Of the many legendary rock “performers” to emerge during this era—”Fats” Checker, the Pylons, the Gol-Darnits, Buster and the Harpoons, Bill Hawley and the Smoots, and so on—the greatest of them all was “The King,” Elvis Presley, who went on to become the largest (Ha-ha!) (Get it?) record-seller of all time, and who is to this very day sometimes seen shopping in rural supermarkets.
So there’s no question about it: By the mid-fifties, America was definitely in a Golden Era, an era of excitement and opportunity for all citizens, regardless of race or creed or color, unless the color happened to be black. Then there was a problem. Because at the time the nation was functioning under the racial doctrine of “Separate but Equal,” which got its name from the fact that black people were required to use separate facilities that were equal to the facilities that white people kept for their domestic animals.
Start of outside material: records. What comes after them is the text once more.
(** * Concert venue location sharing: seating chart, booth lines, room locations

    A shallow embedding of the three pieces of the front end that carry logic:

    - [SeatingChart] (src/components/SeatingChart.tsx): the pan/zoom view state,
      the mouse handlers and the click handler with its section hit test;
    - [MerchBoothTracker] (the booth line tracker component): the per-booth
      aggregation of line reports and the report form;
    - [App] (src/App.tsx): the location record written on a click and the
      realtime handler that maintains the list of friends' locations.

    JavaScript numbers are modelled by exact rationals ([Q]), so the
    rounding of doubles is not part of the model; integer-valued fields
    (line lengths, wait times, rounded averages) are in [Z].  The backend
    client ([blink.db], [blink.realtime]) is an external collaborator: its
    collections are modelled by the contract the calls rely on (keyed rows,
    filtered, ordered and limited listings), and a call that fails is an
    input of the model. *)

From Stdlib Require Import ZArith QArith Qround Qminmax Lia Lqa.
From Stdlib Require Import Ascii String List Permutation Sorted OrdersEx.
From Stdlib Require Import DecimalString.
From stdpp Require Import base option list gmap strings.

Import ListNotations.
#[local] Open Scope Z_scope.

(** ** JavaScript built-ins used by the components *)

Module JS.

(** Truthiness of a string: only the empty string is falsy, so the string
    ["0"] is truthy. *)
Definition truthy (s : string) : bool :=
  match s with
  | EmptyString => false
  | String _ _ => true
  end.

(** [s.includes(t)]. *)
Fixpoint includes (s t : string) : bool :=
  String.prefix t s
  || match s with
     | EmptyString => false
     | String _ s' => includes s' t
     end.

Definition is_digit (c : ascii) : bool :=
  (48 <=? nat_of_ascii c)%nat && (nat_of_ascii c <=? 57)%nat.

Definition digit_value (c : ascii) : Z := Z.of_nat (nat_of_ascii c) - 48.

Definition is_space (c : ascii) : bool :=
  let n := nat_of_ascii c in
  (n =? 32)%nat || ((9 <=? n)%nat && (n <=? 13)%nat).

(** One scan of [/\d+/g]: [cur] is the run being read ([None] between runs).
    Every maximal run of digits is one match, left to right. *)
Fixpoint digit_runs (cur : option string) (s : string) : list string :=
  match s with
  | EmptyString =>
      match cur with
      | Some r => [r]
      | None => []
      end
  | String c s' =>
      if is_digit c
      then digit_runs (Some (default EmptyString cur +:+ String c EmptyString)) s'
      else match cur with
           | Some r => r :: digit_runs None s'
           | None => digit_runs None s'
           end
  end.

(** [s.match(/\d+/g)]: the list of matches, or [null] when there is none. *)
Definition match_digits (s : string) : option (list string) :=
  match digit_runs None s with
  | [] => None
  | ms => Some ms
  end.

(** The value of a string of decimal digits, read left to right. *)
Fixpoint decimal_value (acc : Z) (s : string) : Z :=
  match s with
  | EmptyString => acc
  | String c s' => decimal_value (10 * acc + digit_value c) s'
  end.

(** [Number(s)] on a string of decimal digits (the only strings the
    component passes to it); the value is taken exactly. *)
Definition Number (s : string) : Q := inject_Z (decimal_value 0 s).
This system had worked for many decades, and nobody saw any real reason to change until one day in 1954 when a group of outside agitators arrived from outer space to file a suit against the Topeka, Kansas, Board of Education. This led to the historic and just Supreme Court ruling, a landmark, that nobody, black or white, should have to go to school in Topeka, Kansas. Thus was born the civil rights movement—an epic struggle that has required much sacrifice and pain, but which has enabled the United States to
progress, in just three decades, from being a nation where blacks were forced to ride in the back of the bus, to being a nation where, due to federal cutbacks, there is no bus.